Lemma slots_ok_ended s conn r : slots_ok s -> sv_open s !! conn = Some r -> slots_ok (end_connection conn r s).
Proof using Type.
  intros (Hb & Hle & Hc) Ho. unfold end_connection, websocket_end. cbn [snd].
  set (u0 := ac_UserID (authFrom r)).
  assert (forall u, clients_of ((sv_api s) <| sa_clients ::=
      (if bool_decide (default ∅ (sa_clients (sv_api s) !! u0) ∖ {[conn]} = ∅) then delete u0
       else <[u0 := default ∅ (sa_clients (sv_api s) !! u0) ∖ {[conn]}]>) |> <| sa_busy ::= pred |>) u
    ⊆ clients_of (sv_api s) u ∖ {[conn]}) as Hcl.
  { intros u. unfold clients_of. cbn. destruct (decide (u = u0)) as [->|Hne].
    - case_bool_decide; [rewrite lookup_delete_eq|rewrite lookup_insert_eq]; cbn; set_solver.
    - assert (conn ∉ clients_of (sv_api s) u) as Hnin.
      { intros Hin. destruct (Hc _ _ Hin) as (r' & Hr' & <-). apply Hne. by simplify_eq. }
      unfold clients_of in Hnin.
      case_bool_decide; [rewrite lookup_delete_ne by done|rewrite lookup_insert_ne by done]; set_solver. }
  split; [|split]; cbn [sv_api sv_open].
  - cbn. rewrite Hb, map_size_delete, Ho. cbn. lia.
  - cbn. lia.
  - intros u c Hin. specialize (Hcl u c Hin). assert (c <> conn) as Hne by set_solver.
    rewrite lookup_delete_ne by done. apply Hc. set_solver.
Qed.

Lemma slots_ok_step s e : slots_ok s -> distinct s e -> slots_ok (server_step s e).
Proof using Type.
  intros Hs Hd. destruct e as [r|conn data|conn]; [by apply slots_ok_requested|..]; cbn [server_step];
    (destruct (sv_open s !! conn) as [r|] eqn:Ho; [|done]); [|by apply slots_ok_ended].
  pose proof (q_message (same slots) conn r data (sv_api s)) as Hm. pose proof (q_message shrinks conn r data (sv_api s)) as Hsh.
  destruct (websocket_message _ _ _ _) as [x a]. cbn [snd] in Hm, Hsh.
  assert (slots_ok (mkServer a (sv_open s))) as Ha.
  { destruct Hs as (Hb & Hle & Hc). pose proof (f_equal fst Hm) as Hb'. cbn in Hb'.
    split; [|split]; cbn [sv_api sv_open]; [congruence|by rewrite Hb'|]. intros u c Hin. apply Hc, Hsh, Hin. }
  destruct x as [[]|]; [done|by apply slots_ok_ended..].
Qed.

(** C27: whatever comes in, in whatever order, the number of places taken is
    that of the open WebSockets and never above the limit, so no request that
    has ended keeps one, and a connection listed for notifications of a user is
    open and was authenticated as that user. *)
Theorem slots_invariant s : server_reachable s -> slots_ok s.
Proof using Type.
  induction 1 as [w files|s e Hr IH Hd]; [|by apply slots_ok_step].
  split; [|split]; [done|by apply Nat.le_0_l|]. intros u conn Hin. unfold clients_of in Hin. cbn in Hin.
  rewrite lookup_empty in Hin. set_solver.
Qed.
End Server.
(* ===== verification/ServerPluginSpec.v ===== *)
(** What FRPS is told: an operation is allowed only for a live login with its
    secret, a proxy only for an open mapping on every hostname it names; and the
    proxies of the configuration the server itself hands out are allowed. *)

From S2P Require Import Prelude StateError GoText GoPath GoNet GoUrl GoJson GoJsonRead GoHttp Timestamps Schema Effects Logic Validation Store Jobs Sessions Mappings Domains Apply Authorize ServerViews ServerAPI ServerPlugin ClientToml AuthorizeSpec.
From Stdlib Require Import Ascii String.
Open Scope Z_scope.

(** ** The question in a request *)

(** The question at another hostname. *)
Definition at_host (q : FRPRequest) (h : string) : FRPRequest :=
  mkFRPRequest (fr_operation q) (fr_frpUsername q) (fr_runtimeCredential q) (fr_userFRPSecret q)
    (fr_generation q) (fr_mappingID q) (fr_mappingRevision q) (fr_remotePort q) h (fr_requestedProxyType q).

Section Question.
Context `{GoFloat} `{UnicodeTables}.

(** The hostnames of a proxy; a proxy without one is asked about once. *)
Definition named_hosts (content : gmap string JSON) : list string :=
  match frpPluginStrings (default JNull (content !! "custom_domains"%string)) with [] => [""%string] | l => l end.

Definition read_text (content : gmap string JSON) (key : string) : string :=
  TrimSpace (frpPluginString (default JNull (content !! key))).

(** [asks operation content q]: the content of [operation] states the question
    [q], about a login, or about the proxy of a mapping. *)
Definition asks (operation : string) (content : gmap string JSON) (q : FRPRequest) : Prop :=
  let '(username, metas) := frpPluginIdentity operation content in
  let proxy := frpPluginStringMap (default JNull (content !! "metas"%string)) in
  fr_operation q = operation /\ fr_frpUsername q = username /\ username <> ""%string /\
  fr_runtimeCredential q = TrimSpace (meta metas "frp_runtime_credential") /\
  fr_userFRPSecret q = TrimSpace (meta metas "frp_user_secret") /\ fr_userFRPSecret q <> ""%string /\
  parseFRPGeneration (meta metas "session_generation") = Some (fr_generation q) /\
  (operation = "NewProxy"%string ->
     fr_mappingID q = TrimSpace (meta proxy "mapping_id") /\
     parseFRPGeneration (meta proxy "mapping_revision") = Some (fr_mappingRevision q) /\
     fr_remotePort q = parseFRPInt (default JNull (content !! "remote_port"%string)) /\
     fr_requestedProxyType q = ToLower (read_text content "proxy_type") /\ fr_requestedProxyType q <> ""%string /\
     (read_text content "proxy_name" = ("mapping-" ++ fr_mappingID q)%string \/
      read_text content "proxy_name" = (username ++ "." ++ "mapping-" ++ fr_mappingID q)%string)).
End Question.

Section Soundness.
Context `{Env} `{ServerEnv}.

Lemma serviced_run {A} r (m : Env -> M A) a x a' :
  serviced r m a = (Ok x, a') ->
  exists w', m (with_audit (request_metadata r)) (sa_world a) = (x, w') /\ a' = a <| sa_world := w' |>.
Proof.
  unfold serviced, in_world. destruct (m _ _) as [y w']. destruct y as [y|e]; [|destruct e]; intros [= <- <-]; eauto.
Qed.

(** The verdicts do not read the request's metadata. *)
Lemma live_runtime_audit m q db t uid : @live_runtime (with_audit m) q db t uid <-> live_runtime q db t uid.
Proof. reflexivity. Qed.
Lemma open_proxy_audit m q db uid : @open_proxy (with_audit m) q db uid <-> open_proxy q db uid.
Proof. reflexivity. Qed.

Lemma authorize_allowed r q a a' :
  AuthorizeFRPWithCredentials r q a = (Ok Allowed, a') ->
  w_db (sa_world a') = w_db (sa_world a) /\
  exists uid t, live_runtime q (w_db (sa_world a)) t uid /\
    (session_operation (fr_operation q) = true \/
     fr_operation q = "NewProxy"%string /\ open_proxy q (w_db (sa_world a)) uid).
Proof.
  unfold AuthorizeFRPWithCredentials. intros (v & a1 & (w' & Ev & ->)%serviced_run & [Hv ->]%ret_Ok)%bind_Ok.
  destruct v as [v|]; [|done]. subst v.
  destruct (@authorizeFRP_total (with_audit (request_metadata r)) q (sa_world a)) as (v & w2 & E2 & Hdb & _).
  rewrite E2 in Ev. injection Ev as -> ->. split; [exact Hdb|].
  destruct (@authorizeFRP_live (with_audit (request_metadata r)) _ _ _ E2) as (uid & t & Hl & Hop).
  exists uid, t. split; [exact Hl|exact Hop].
Qed.

Lemma authorize_hostnames_allowed r q l a a' :
  authorize_hostnames r q l a = (Ok PluginAllow, a') -> fr_operation q = "NewProxy"%string ->
  w_db (sa_world a') = w_db (sa_world a) /\
  Forall (fun h => exists uid t, live_runtime q (w_db (sa_world a)) t uid /\
                   open_proxy (at_host q h) (w_db (sa_world a)) uid) l.
Proof.
  intros Hr Hop. revert a Hr. induction l as [|h l IH]; intros a; cbn [authorize_hostnames].
  - intros [_ ->]%ret_Ok. by split.
  - intros (v & a1 & Hv & Hr)%bind_Ok. destruct v as [|code]; [|by apply ret_Ok in Hr as [? _]].
    apply authorize_allowed in Hv as (Hdb & uid & t & Hl & Ho). cbn [fr_operation] in Ho. rewrite Hop in Ho.
    destruct Ho as [Ho|[_ Ho]]; [discriminate Ho|].
    destruct (IH a1 Hr) as [Hdb' Hall]. rewrite Hdb in Hdb', Hall. split; [done|].
    constructor; [|done]. exists uid, t. split; [exact Hl|exact Ho].
Qed.

(** FRPS is allowed an operation only for a live login.  When the content of
    a request is answered with leave to go on, it states a question about a
    user's login, with a secret, for which the login is live: an active user, a
    runtime credential and a session that are not revoked, not expired and of the
    user's current generation, and the user's FRP secret.  A new proxy is named
    after its mapping, and the mapping is open for that user on every hostname the
    proxy names.  Nothing is written. *)
Theorem plugin_sound r operation content a a' :
  plugin_answer r operation content a = (Ok PluginAllow, a') ->
  w_db (sa_world a') = w_db (sa_world a) /\
  exists q, asks operation content q /\
    ((session_operation operation = true /\ exists uid t, live_runtime q (w_db (sa_world a)) t uid) \/
     (operation = "NewProxy"%string /\ Forall (fun h => exists uid t, live_runtime q (w_db (sa_world a)) t uid /\
        open_proxy (at_host q h) (w_db (sa_world a)) uid) (named_hosts content))).
Proof.
  unfold plugin_answer. destruct (_ && _) eqn:Eversion; [by intros [? _]%ret_Ok|]. clear Eversion.
  unfold asks. destruct (frpPluginIdentity operation content) as [username metas].
  destruct (parseFRPGeneration (meta metas _)) as [generation|] eqn:Eg; [|by intros [? _]%ret_Ok].
  destruct (_ || _) eqn:Eid; [by intros [? _]%ret_Ok|].
  rewrite !orb_false_iff, !String.eqb_neq in Eid. destruct Eid as [[Hu Hc] Hs].
  destruct (String.eqb_spec operation "NewProxy") as [->|Hop].
  - unfold authorize_new_proxy.
    destruct (String.eqb (TrimSpace (meta _ "mapping_id")) "") eqn:Em; [by intros [? _]%ret_Ok|].
    destruct (parseFRPGeneration (meta _ "mapping_revision")) as [revision|] eqn:Er; [|by intros [? _]%ret_Ok].
    destruct (_ && _) eqn:En; [by intros [? _]%ret_Ok|]. fold (read_text content "proxy_name") in En.
    rewrite andb_false_iff, !negb_false_iff, !String.eqb_eq in En.
    fold (read_text content "proxy_type"). destruct (String.eqb (ToLower (read_text content "proxy_type")) "") eqn:Et; [by intros [? _]%ret_Ok|].
    apply String.eqb_neq in Et.
    match goal with |- (if ?b then _ else _) _ = _ -> _ => destruct b; [by intros [? _]%ret_Ok|] end.
    match goal with |- authorize_hostnames _ _ ?l _ = _ -> _ =>
      replace l with (named_hosts content) by (unfold named_hosts; by destruct (frpPluginStrings _)) end.
    intros Hr. destruct (authorize_hostnames_allowed _ _ _ _ _ Hr eq_refl) as [Hdb Hall].
    split; [done|]. eexists. split; [|right; split; [done|exact Hall]]. cbn. by split_and!.
  - intros (v & a1 & Hv & Hr)%bind_Ok. destruct v as [|code]; [|by apply ret_Ok in Hr as [? _]].
    apply ret_Ok in Hr as [_ ->]. apply authorize_allowed in Hv as (Hdb & uid & t & Hl & Ho). cbn [fr_operation] in Ho.
    destruct Ho as [Ho|[Ho _]]; [|done]. split; [done|].
    eexists. split; [|left; split; [exact Ho|exists uid, t; exact Hl]]. cbn. split_and!; try done.
Qed.
End Soundness.

(** ** What is allowed *)

(** The UNIQUE columns an authorisation looks rows up by. *)
Record unique_rows (db : DB) : Prop := {
  one_name : forall k k' c c', frp_credentials db !! k = Some c -> frp_credentials db !! k' = Some c' ->
    fc_frp_username c = fc_frp_username c' -> k = k';
  one_token : forall k k' c c', runtime_credentials db !! k = Some c -> runtime_credentials db !! k' = Some c' ->
    rc_token_hash c = rc_token_hash c' -> k = k';
  one_domain : forall k k' d d', domains db !! k = Some d -> domains db !! k' = Some d' ->
    d_normalized d = d_normalized d' -> k = k'
}.

Section Completeness.
Context `{NoFaults}.

Lemma runtime_rows_live q db t uid :
  unique_rows db -> live_runtime q db t uid ->
  exists row, runtime_rows (fr_frpUsername q) (sha256Hex (fr_runtimeCredential q)) db = [row] /\
    rr_userID row = uid /\ u_status (rr_user row) = UActive /\ u_generation (rr_user row) = fr_generation q /\
    rr_sessionGeneration row = fr_generation q /\ t <= rr_expires row /\
    (fr_userFRPSecret q <> ""%string -> rr_secretHash row = sha256Hex (fr_userFRPSecret q)).
Proof using Type.
  intros Hu (kf & fc & u & kr & rc & s & Hf & Hn & Hfu & Hsec & Huser & Hact & Hgen & Hr & Hru & Ht & Hrev & Hexp & Hs & Hsr & Hsg).
  unfold runtime_rows.
  rewrite (select_singleton (frp_credentials db) _ kf fc); [|done|by apply bool_decide_eq_true|].
  2:{ intros k c Hk Hc%bool_decide_eq_true. apply (one_name db Hu k kf c fc Hk Hf). congruence. }
  cbn [map mbind list_bind snd]. rewrite app_nil_r.
  rewrite (select_singleton (runtime_credentials db) _ kr rc).
  - cbn [map mbind list_bind snd]. rewrite app_nil_r, Hfu, Huser, Hs.
    unfold unrevoked. rewrite bool_decide_true by done. eexists. split; [done|].
    cbn. split_and!; try done; congruence.
  - done.
  - cbn. rewrite !bool_decide_true by congruence. done.
  - intros k c Hk Hc. rewrite !andb_true_iff, !bool_decide_eq_true in Hc.
    apply (one_token db Hu k kr c rc Hk Hr). destruct Hc as [[_ Hc] _]. congruence.
Qed.

Lemma authorize_hostname_open uid q w k :
  unique_rows (w_db w) -> open_proxy q (w_db w) uid ->
  exists w1, w_db w1 = w_db w /\ (w_tick w1 <= S (w_tick w))%nat /\
    authorize_hostname uid (fr_mappingID q) (fr_hostname q) k w = k w1.
Proof using Type*.
  intros Hu (m & r & _ & _ & _ & _ & _ & _ & _ & _ & _ & _ & _ & Hd). unfold authorize_hostname.
  destruct (String.eqb_spec (fr_hostname q) "") as [|Hne]; [by exists w; split_and!; [|lia|]|].
  destruct (Hd Hne) as (nm & kd & d & En & Hk & Hnm & Hdu & Hdm & Hds). rewrite En.
  exists (step w). split; [done|]. split; [done|].
  assert (select (fun _ d => d_normalized d == nm) (domains (w_db w)) = [(kd, d)]) as Es.
  { apply select_singleton; [done|by apply bool_decide_eq_true|].
    intros k' d' Hk' Hd'%bool_decide_eq_true. apply (one_domain _ Hu k' kd d' d Hk' Hk). congruence. }
  rewrite (bind_run _ _ _ (Ok d) (step w)).
  - unfold deny_if. rewrite Hdu, Hdm, !bool_decide_true, (bool_decide_false (d_status d = DsDeleted)) by done. done.
  - unfold attempt, query_row. rewrite no_fault, Es. done.
Qed.

Lemma authorize_proxy_open uid q w :
  unique_rows (w_db w) -> open_proxy q (w_db w) uid ->
  exists w', authorize_proxy uid q w = (Ok Allowed, w') /\ w_db w' = w_db w /\ (w_tick w' <= 2 + w_tick w)%nat.
Proof using Type*.
  intros Hu Ho. pose proof Ho as (m & r & Hm & Hr & Hmu & Hdes & Hl1 & Hl2 & Hl3 & Hty & Hrev & Hport & Hhttp & _).
  unfold authorize_proxy. rewrite (bind_run _ _ _ (Ok (m, r)) (step w)).
  2:{ unfold attempt, query_row, mapping_with_revision. rewrite no_fault, Hm. cbn [mbind option_bind]. by rewrite Hr. }
  unfold mapping_closed, deny_if at 1.
  rewrite Hmu, Hdes, (bool_decide_true (uid = uid)), !bool_decide_false by done. cbn [orb negb].
  unfold deny_if at 1.
  assert (negb (String.eqb (fr_requestedProxyType q) "") &&
    negb (EqualFold (fr_requestedProxyType q) (proxy_type_text (m_proxy_type m))) = false) as ->.
  { destruct (String.eqb_spec (fr_requestedProxyType q) "") as [|Hne]; [done|]. by rewrite (Hty Hne). }
  unfold deny_if at 1. rewrite Hrev, Z.eqb_refl. cbn [negb]. unfold deny_if at 1.
  assert ((match r_remote_port r with Some p => negb (fr_remotePort q =? p) | None => false end) = false) as ->.
  { destruct (r_remote_port r) as [p|]; [|done]. by rewrite (Hport p eq_refl), Z.eqb_refl. }
  destruct (authorize_hostname_open uid q (step w)
    (deny_if ((m_proxy_type m == Http) && String.eqb (fr_hostname q) "") "DOMAIN_REQUIRED" $ ret Allowed) Hu Ho)
    as (w1 & Hdb & Htick & ->).
  unfold deny_if. assert ((m_proxy_type m == Http) && String.eqb (fr_hostname q) "" = false) as ->.
  { destruct (String.eqb_spec (fr_hostname q) "") as [E|]; [|by rewrite andb_false_r].
    rewrite andb_true_r. apply bool_decide_false. intros Et. by apply Hhttp. }
  exists w1. split; [done|]. split; [exact Hdb|]. cbn in Htick |- *. lia.
Qed.

(** The converse of the soundness of [authorizeFRP]. *)
Lemma authorizeFRP_open q w t uid :
  unique_rows (w_db w) -> live_runtime q (w_db w) t uid -> env_now (S (w_tick w)) <= t ->
  fr_operation q = "NewProxy"%string -> open_proxy q (w_db w) uid ->
  exists w', authorizeFRP q w = (Ok Allowed, w') /\ w_db w' = w_db w /\ (w_tick w' <= 4 + w_tick w)%nat.
Proof using Type*.
  intros Hu Hl Ht Hop Ho. destruct (runtime_rows_live q _ t uid Hu Hl) as (row & Er & Eu & Ea & Eg & Esg & Ee & Es).
  unfold authorizeFRP. rewrite (bind_run _ _ _ (Ok row) (step w)).
  2:{ unfold attempt, query_row. rewrite no_fault, Er. done. }
  unfold deny_if at 1.
  assert (negb (String.eqb (fr_userFRPSecret q) "") &&
    negb (String.eqb (rr_secretHash row) (sha256Hex (fr_userFRPSecret q))) = false) as ->.
  { destruct (String.eqb_spec (fr_userFRPSecret q) "") as [|Hne]; [done|]. rewrite (Es Hne), String.eqb_refl. done. }
  unfold deny_if at 1. rewrite Ea, bool_decide_true by done. cbn [negb].
  unfold deny_if at 1. rewrite Eg, Esg, Z.eqb_refl. cbn [negb orb].
  rewrite (bind_run _ _ _ (env_now (S (w_tick w))) (step (step w))) by done.
  unfold deny_if at 1. rewrite (proj2 (Z.ltb_ge (rr_expires row) _)) by lia.
  rewrite Hop. cbn [session_operation existsb String.eqb]. unfold deny_if at 1. rewrite Eu.
  destruct (authorize_proxy_open uid q (step (step w)) Hu Ho) as (w' & E & Hdb & Htick).
  exists w'. split; [exact E|]. split; [exact Hdb|]. cbn in Htick. lia.
Qed.
End Completeness.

^^^^^^^^^^^^^^^^

**Problem requirements**
In the entries above, one line contains "match frpPluginStrings (default" and another contains "serviced r m a = (Ok x, a') ->". Reproduce exactly those two lines and the lines between them, nothing else.

**Response below**
  match frpPluginStrings (default JNull (content !! "custom_domains"%string)) with [] => [""%string] | l => l end.

Definition read_text (content : gmap string JSON) (key : string) : string :=
  TrimSpace (frpPluginString (default JNull (content !! key))).

(** [asks operation content q]: the content of [operation] states the question
    [q], about a login, or about the proxy of a mapping. *)
Definition asks (operation : string) (content : gmap string JSON) (q : FRPRequest) : Prop :=
  let '(username, metas) := frpPluginIdentity operation content in
  let proxy := frpPluginStringMap (default JNull (content !! "metas"%string)) in
  fr_operation q = operation /\ fr_frpUsername q = username /\ username <> ""%string /\
  fr_runtimeCredential q = TrimSpace (meta metas "frp_runtime_credential") /\
  fr_userFRPSecret q = TrimSpace (meta metas "frp_user_secret") /\ fr_userFRPSecret q <> ""%string /\
  parseFRPGeneration (meta metas "session_generation") = Some (fr_generation q) /\
  (operation = "NewProxy"%string ->
     fr_mappingID q = TrimSpace (meta proxy "mapping_id") /\
     parseFRPGeneration (meta proxy "mapping_revision") = Some (fr_mappingRevision q) /\
     fr_remotePort q = parseFRPInt (default JNull (content !! "remote_port"%string)) /\
     fr_requestedProxyType q = ToLower (read_text content "proxy_type") /\ fr_requestedProxyType q <> ""%string /\
     (read_text content "proxy_name" = ("mapping-" ++ fr_mappingID q)%string \/
      read_text content "proxy_name" = (username ++ "." ++ "mapping-" ++ fr_mappingID q)%string)).
End Question.

Section Soundness.
Context `{Env} `{ServerEnv}.

Lemma serviced_run {A} r (m : Env -> M A) a x a' :
  serviced r m a = (Ok x, a') ->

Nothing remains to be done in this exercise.